Liberté d’expression ne signifie pas systématiquement démocratie

Dans un système démocratique digne de ce nom, dans un système où le peuple a le pouvoir, le peuple ne ressemble pas à une masse de supporters ! Dans une véritable démocratie, le peuple n’est pas supporter passif de son pays mais citoyen acteur et décideur ! Il entre dans l’Agora pour jouer son rôle politique ! Jamais il n’est relégué au rang de simple spectateur dans les gradins ou derrière son écran de télévision, tel un supporter ne pouvant que huer ou applaudir le spectacle ! Dans une véritable démocratie, un citoyen ne se contente pas de choisir son représentant pour n’avoir ensuite que le droit de le blâmer s’il représente mal ses intérêts, non, il participe aux débats et légifère !

Lecteur, cesse de confondre le fait d’évoluer en démocratie et le fait de pouvoir se plaindre librement du chef. Il faut être naïf pour penser que jouir de quelques libertés et être épargné d’un régime dictatorial sanguinaire justifient que l’on évolue au sein d’une sincère et authentique démocratie. Contrairement à ce que beaucoup estiment, le concept-clef de la démocratie n’est pas la liberté mais le pouvoir, le choix. Et le véritable choix ne consiste pas à choisir celui qui choisira mais à choisir tout court ! La démocratie ne veut pas dire avoir le droit de crier, d’insulter ou de se moquer ouvertement du chef, mais d’être, avec les autres membres du peuple, le chef du pays !

Comprends-le, lecteur, ce n’est pas parce que dans ton pays, tu as le droit de hurler dans la rue contre le système ou d’écrire des pamphlets sur sa pseudo-démocratie, que tu as le pouvoir. C’est grave de ne pas comprendre cela, et tu veux savoir quelque chose ? L’heure est grave ! Les gens dorment, on les a endormis, on a brouillé les pistes pour qu’ils confondent le fait d’avoir le droit de se plaindre des hommes de pouvoir et de leurs choix avec le fait d’avoir le pouvoir. En y pensant bien, je ne sais pas ce qui est le plus grave : que le peuple n’ait aucun réel pouvoir ou qu’il ne s’en rende pas compte et soit même convaincu du contraire ? Peuple, je me dois de te le redire parce que c’est sérieux : tu confonds liberté d’expression et démocratie ! Tu n’évolues pas dans une franche dictature qui met en prison ouvertement ceux qui critiquent le pouvoir, et après ? Évolues-tu pour autant dans une franche démocratie ?

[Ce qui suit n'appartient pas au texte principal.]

(** [os.path.basename] undoes [os.path.join] with a name. *)
Lemma basename_join (d name : string) :
  no_slash name = true →
  os_path_basename (os_path_join d name) = name.
Proof.
  intros Hname. unfold os_path_basename.
  destruct name as [|c name].
  - unfold os_path_join. destruct d as [|c' d']; [done|].
    destruct (ends_with_slash (String c' d')) eqn:Hd.
    + by apply basename_go_ends_with_slash.
    + apply basename_go_ends_with_slash, ends_with_slash_snoc.
  - assert (Ascii.eqb c slash = false) as Hc.
    { simpl in Hname. by destruct (Ascii.eqb c slash). }
    rewrite os_path_join_relative by done.
    rewrite basename_go_app.
    assert (basename_go EmptyString
              match d with
              | EmptyString => EmptyString
              | String _ _ =>
                  if ends_with_slash d then d
                  else d +:+ String slash EmptyString
              end = EmptyString) as ->.
    { destruct d as [|c' d']; [done|].
      destruct (ends_with_slash (String c' d')) eqn:Hd.
      - by apply basename_go_ends_with_slash.
      - apply basename_go_ends_with_slash, ends_with_slash_snoc. }
    by rewrite basename_go_no_slash.
Qed.

(** X8: the output keeps the base name of the input, for every input path
    and every output directory. *)
Theorem output_keeps_basename (out_dir wav : string) :
  os_path_basename (output_path out_dir wav) = os_path_basename wav.
Proof.
  unfold output_path. apply basename_join.
  unfold os_path_basename. by apply no_slash_basename_go.
Qed.

(** X9: when the output directory is the directory the input was named
    in, the output path is the input path: a file that is processed to the
    end is replaced by its enhanced waveform. *)
Theorem input_overwritten_in_place (d name : string)
    (mean var : ndarray cell) (use_gpu : bool) (gpu_id : Z)
    (truncate_minutes : Q) w w' (wav_data normed : list sample) :
  no_slash name = true →
  files w !! os_path_join d name = Some (WavFile SR wav_data) →
  peak_normalization wav_data = Ok normed →
  process_file d mean var use_gpu gpu_id truncate_minutes
    (os_path_join d name) w = (w', Ok tt) →
  output_path d (os_path_join d name) = os_path_join d name ∧
  ∃ chunks outs,
    loop_chunks normed truncate_minutes SR = Ok chunks ∧
    Forall2 chunk_output chunks outs ∧
    files w'
    = <[os_path_join d name := WavFile SR (concat outs)]> (files w).
Proof.
  intros Hname Hfile Hnorm Hrun.
  assert (output_path d (os_path_join d name) = os_path_join d name) as Hpath
    by (unfold output_path; by rewrite basename_join).
  split; [done|].
  rewrite process_file_accepted with (wav_data := wav_data) in Hrun by done.
  rewrite Hnorm in Hrun.
  apply denoise_file_run in Hrun
    as (_ & _ & chunks & outs & Hchunks & _ & _ & Houts & Hf).
  exists chunks, outs. split_and!; try done.
  simpl in Hf. fold (output_path d (os_path_join d name)) in Hf.
  by rewrite Hpath in Hf.
Qed.


(** ** The calls of a file that is processed to the end *)

Lemma chunk_script_calls d wav wav_data chunk_length total_chunks mean var
    use_gpu gpu_id data_se i :
  (chunk_script d wav wav_data chunk_length total_chunks mean var use_gpu
     gpu_id data_se i).2
  = (chunk_script d wav wav_data chunk_length total_chunks mean var use_gpu
       gpu_id [] i).2.
Proof. unfold chunk_script. by case_match. Qed.

Lemma for_acc_scripts wav wav_data chunk_length total_chunks mean var
    use_gpu gpu_id idx data_se w w' data_se' :
  for_acc
    (chunk_body wav wav_data chunk_length total_chunks mean var use_gpu
       gpu_id) idx data_se w = (w', Ok data_se') →
  let script := chunk_script (fresh (dom (scratch w))) wav wav_data
                  chunk_length total_chunks mean var use_gpu gpu_id in
  trace w' = trace w ++ concat (map (λ i, (script [] i).2) idx) ∧
  Forall (λ i, ∃ ds0 ds1, (script ds0 i).1 = Ok ds1) idx.
Proof.
  revert data_se w. induction idx as [|i idx IH]; intros data_se w; simpl.
  - intros [= <- <-]. split; [by rewrite app_nil_r|done].
  - unfold mbind.
    destruct (chunk_body_script wav wav_data chunk_length total_chunks mean
      var use_gpu gpu_id data_se i w) as (w1 & Hrun & Ht & Hs & _).
    rewrite Hrun.
    destruct (chunk_script _ _ _ _ _ _ _ _ _ data_se i).1
      as [ds1|e] eqn:Hres; [|done].
    intros Hrest. apply IH in Hrest as [Htrace Hall].
    rewrite Hs in Htrace, Hall. split.
    + rewrite Htrace, Ht, chunk_script_calls. by rewrite <-app_assoc.
    + constructor; [by exists data_se, ds1|done].
Qed.

Lemma denoise_file_calls out_dir mean var use_gpu gpu_id truncate_minutes
    wav rate wav_data w w' :
  denoise_file out_dir mean var use_gpu gpu_id truncate_minutes wav rate
    wav_data w = (w', Ok tt) →
  let chunk_length := chunk_length_of truncate_minutes rate in
  ∃ total_chunks outs,
    py_ceil_div (Z.of_nat (length wav_data)) chunk_length = Ok total_chunks ∧
    let script := chunk_script (fresh (dom (scratch w))) wav wav_data
                    chunk_length total_chunks mean var use_gpu gpu_id in
    Forall2 chunk_output
      (map (chunk_at wav_data chunk_length) (seqZ 1 total_chunks)) outs ∧
    Forall (λ i, ∃ ds0 ds1, (script ds0 i).1 = Ok ds1)
      (seqZ 1 total_chunks) ∧
    trace w'
    = trace w
      ++ concat (map (λ i, (script [] i).2) (seqZ 1 total_chunks))
      ++ [EvWavWrite (output_path out_dir wav) SR (concat outs);
          EvPrint (finished_message wav)].
Proof.
  intros Hrun chunk_length. unfold denoise_file in Hrun.
  fold chunk_length in Hrun.
  unfold mbind at 1 in Hrun. unfold lift at 1 in Hrun.
  destruct (py_ceil_div (Z.of_nat (length wav_data)) chunk_length)
    as [total|e] eqn:Hdiv; [|done].
  unfold mbind at 1 in Hrun.
  destruct (for_acc _ (seqZ 1 total) [] w) as [w1 [data_se|e]] eqn:Hloop;
    [|done].
  pose proof (for_acc_scripts _ _ _ _ _ _ _ _ _ _ _ _ _ Hloop)
    as [Htrace Hall].
  apply for_acc_chunks in Hloop as (_ & _ & _ & outs & -> & Houts).
  simpl in Houts.
  unfold mbind, lift, np_concatenate, wav_io_write, print, emit in Hrun.
  destruct outs as [|out outs]; [done|].
  injection Hrun as <-. exists total, (out :: outs).
  split_and!; try done. simpl. rewrite Htrace.
  by rewrite <-!app_assoc.
Qed.

Lemma enhance_script_prints d temp mean var use_gpu gpu_id :
  omap printed (enhance_script d temp mean var use_gpu gpu_id).2 = [].
Proof.
  unfold enhance_script.
  destruct (wav2logspec temp) as [lps|e]; [|done].
  destruct (mvn lps mean var) as [normed|e]; [|done].
  by destruct (result_bind _ _).
Qed.


Lemma chunk_script_prints d wav wav_data chunk_length total_chunks mean var
    use_gpu gpu_id data_se i :
  omap printed
    (chunk_script d wav wav_data chunk_length total_chunks mean var use_gpu
       gpu_id data_se i).2
  = [segment_message wav i total_chunks].
Proof.
  unfold chunk_script. case_match; [done|]. simpl.
  by rewrite omap_app, enhance_script_prints.
Qed.



Lemma omap_concat_map {A B C} (f : B → option C) (g : A → list B)
    (l : list A) :
  omap f (concat (map g l)) = concat (map (λ x, omap f (g x)) l).
Proof.
  induction l as [|x l IH]; [done|]. simpl. by rewrite omap_app, IH.
Qed.

Lemma process_file_calls out_dir mean var use_gpu gpu_id truncate_minutes
    wav w w' wav_data normed :
  files w !! wav = Some (WavFile SR wav_data) →
  peak_normalization wav_data = Ok normed →
  process_file out_dir mean var use_gpu gpu_id truncate_minutes wav w
    = (w', Ok tt) →
  let chunk_length := chunk_length_of truncate_minutes SR in
  ∃ total_chunks outs,
    py_ceil_div (Z.of_nat (length normed)) chunk_length = Ok total_chunks ∧
    let script := chunk_script (fresh (dom (scratch w))) wav normed
                    chunk_length total_chunks mean var use_gpu gpu_id in
    Forall2 chunk_output
      (map (chunk_at normed chunk_length) (seqZ 1 total_chunks)) outs ∧
    Forall (λ i, ∃ ds0 ds1, (script ds0 i).1 = Ok ds1)
      (seqZ 1 total_chunks) ∧
    trace w'
    = trace w
      ++ [EvWavRead wav; EvPeakNormalization wav_data]
      ++ concat (map (λ i, (script [] i).2) (seqZ 1 total_chunks))
      ++ [EvWavWrite (output_path out_dir wav) SR (concat outs);
          EvPrint (finished_message wav)].
Proof.
  intros Hfile Hnorm Hrun chunk_length.
  rewrite process_file_accepted with (wav_data := wav_data) in Hrun by done.
  rewrite Hnorm in Hrun.
  apply denoise_file_calls in Hrun
    as (total & outs & Hdiv & Houts & Hall & Htrace).
  exists total, outs. split_and!; try done.
  rewrite Htrace. simpl. by rewrite <-!app_assoc.
Qed.

(** X10: a file that is processed to the end prints one progress line per
    chunk, numbered from 1 to the number of chunks in order, each with that
    number of chunks, and then the line that it is finished; it prints
    nothing else. *)
Theorem progress_lines_of_a_file (out_dir : string) (mean var : ndarray cell)
    (use_gpu : bool) (gpu_id : Z) (truncate_minutes : Q) (wav : string)
    w w' (wav_data normed : list sample) :
  files w !! wav = Some (WavFile SR wav_data) →
  peak_normalization wav_data = Ok normed →
  process_file out_dir mean var use_gpu gpu_id truncate_minutes wav w
    = (w', Ok tt) →
  ∃ total_chunks calls,
    py_ceil_div (Z.of_nat (length normed))
      (chunk_length_of truncate_minutes SR) = Ok total_chunks ∧
    trace w' = trace w ++ calls ∧
    omap printed calls
    = map (λ i, segment_message wav i total_chunks) (seqZ 1 total_chunks)
      ++ [finished_message wav].
Proof.
  intros Hfile Hnorm Hrun.
  destruct (process_file_calls _ _ _ _ _ _ _ _ _ _ _ Hfile Hnorm Hrun)
    as (total & outs & Hdiv & _ & _ & Htrace).
  eexists total, _. split; [done|]. split; [exact Htrace|].
  simpl. rewrite omap_app, omap_concat_map. simpl. f_equal.
  clear Htrace. generalize (seqZ 1 total). intros idx.
  induction idx as [|i idx IH]; [done|].
  simpl. by rewrite chunk_script_prints, IH.
Qed.



(** ** The edges of [truncate_minutes] *)

Lemma Forall2_chunk_output_short (chunks outs : list (list sample)) :
  Forall (λ chunk, Z.of_nat (length chunk) < WL2) chunks →
  Forall2 chunk_output chunks outs → outs = chunks.
Proof.
  intros Hshort Houts. induction Houts as [|chunk out chunks outs Hout _ IH].
  { done. }
  apply Forall_cons in Hshort as [Hc Hshort]. rewrite IH by done.
  f_equal. unfold chunk_output in Hout.
  destruct (Z.ltb_spec (Z.of_nat (length chunk)) WL2); [done|lia].
Qed.

(** X12: with a [chunk_length] below [WL2] nothing is enhanced. Every
    accepted file with samples is processed to the end, the waveform
    written is the peak-normalized input itself, and the calls are, per
    chunk, [mkdtemp], the progress line and [rmtree]: no feature extraction,
    no worker, no synthesis. *)
Theorem chunk_length_below_window_passes_file_through (out_dir : string)
    (mean var : ndarray cell) (use_gpu : bool) (gpu_id : Z)
    (truncate_minutes : Q) (wav : string) w
    (wav_data normed : list sample) :
  files w !! wav = Some (WavFile SR wav_data) →
  peak_normalization wav_data = Ok normed →
  normed ≠ [] →
  1 ≤ chunk_length_of truncate_minutes SR < WL2 →
  ∃ w' total_chunks,
    process_file out_dir mean var use_gpu gpu_id truncate_minutes wav w
      = (w', Ok tt) ∧
    py_ceil_div (Z.of_nat (length normed))
      (chunk_length_of truncate_minutes SR) = Ok total_chunks ∧
    files w' = <[output_path out_dir wav := WavFile SR normed]> (files w) ∧
    trace w'
    = trace w
      ++ [EvWavRead wav; EvPeakNormalization wav_data]
      ++ concat (map (λ i, short_chunk_calls (fresh (dom (scratch w))) wav i
                             total_chunks)
                   (seqZ 1 total_chunks))
      ++ [EvWavWrite (output_path out_dir wav) SR normed;
          EvPrint (finished_message wav)].
Proof.
  intros Hfile Hnorm Hne Hcl.
  set (chunk_length := chunk_length_of truncate_minutes SR) in *.
  assert (∀ i, 1 ≤ i →
            Z.of_nat (length (chunk_at normed chunk_length i)) < WL2)
    as Hshort.
  { intros i Hi. rewrite length_chunk_at by lia. lia. }
  destruct (process_file_succeeds out_dir mean var use_gpu gpu_id
    truncate_minutes wav w wav_data normed Hfile Hnorm Hne) as [w' Hrun].
  { fold chunk_length. lia. }
  { intros i Hi Hlong. fold chunk_length in Hlong.
    specialize (Hshort i Hi). lia. }
  destruct (process_file_calls _ _ _ _ _ _ _ _ _ _ _ Hfile Hnorm Hrun)
    as (total & outs & Hdiv & Houts & _ & Htrace).
  fold chunk_length in Hdiv, Houts, Htrace.
  assert (Forall (λ chunk, Z.of_nat (length chunk) < WL2)
            (map (chunk_at normed chunk_length) (seqZ 1 total))) as Hall.
  { apply Forall_fmap, Forall_seqZ. intros i Hi. apply Hshort. lia. }
  apply Forall2_chunk_output_short in Houts as ->; [|done].
  assert (concat (map (chunk_at normed chunk_length) (seqZ 1 total))
          = normed) as Hconcat.
  { apply concat_chunks; [lia|].
    unfold py_ceil_div in Hdiv.
    destruct (Z.eqb_spec chunk_length 0); [done|]. injection Hdiv as <-.
    pose proof (ceil_div_spec (Z.of_nat (length normed)) chunk_length).
    lia. }
  rewrite Hconcat in Htrace.
  exists w', total. split_and!; try done.
  - apply process_file_cases in Hrun as Hcases.
    destruct Hcases as (_ & _ & Hf & _).
    assert (files w' !! output_path out_dir wav
            = Some (WavFile SR normed)) as Hout.
    { rewrite process_file_accepted with (wav_data := wav_data) in Hrun
        by done.
      rewrite Hnorm in Hrun.
      apply denoise_file_run in Hrun
        as (_ & _ & chunks & outs & Hchunks & _ & Hc & Ho & Hfiles).
      unfold loop_chunks in Hchunks. fold chunk_length in Hchunks.
      rewrite Hdiv in Hchunks. injection Hchunks as <-.
      apply Forall2_chunk_output_short in Ho as ->; [|done].
      rewrite Hfiles, Hc. apply lookup_insert_eq. }
    destruct Hf as [Hf|(data_se & _ & Hf)]; rewrite Hf in Hout |- *.
    + symmetry. by apply insert_id.
    + rewrite lookup_insert_eq in Hout. by injection Hout as ->.
  - assert (map (λ i, (chunk_script (fresh (dom (scratch w))) wav normed
                         chunk_length total mean var use_gpu gpu_id [] i).2)
              (seqZ 1 total)
            = map (λ i, short_chunk_calls (fresh (dom (scratch w))) wav i
                          total) (seqZ 1 total)) as Hmap.
    { apply map_ext_in. intros i Hi%list_elem_of_In%elem_of_seqZ.
      unfold chunk_script, short_chunk_calls.
      destruct (Z.ltb_spec
        (Z.of_nat (length (chunk_at normed chunk_length i))) WL2)
        as [_|Hlong]; [done|].
      specialize (Hshort i ltac:(lia)). lia. }
    by rewrite Htrace, Hmap.
Qed.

La recette n’est pas bien compliquée pour convaincre la personne « endormie » d’être en démocratie. Il suffit qu’elle puisse comparer des vidéos de concitoyens lançant des tartes à la crème à la tête d’un élu ou giflant un président de la République avec des documentaires sur l’emprisonnement immédiat des dissidents dans d’autres pays totalitaires, et le tour est joué : le somnambule croit que pouvoir ridiculiser ou critiquer le pouvoir en place est un critère suffisant pour se déclarer être en démocratie. Le sentiment de fierté de ne pas appartenir à un pays reconnu officiellement comme totalitaire efface chez les endormis tout besoin de questionnement sur leur propre pays. Souvent, on les entend rétorquer à ceux qui tentent de les informer qu’ils ne sont pas en démocratie : « C’est pire ailleurs ». Comme si cela suffisait à démontrer que la démocratie triomphe chez eux.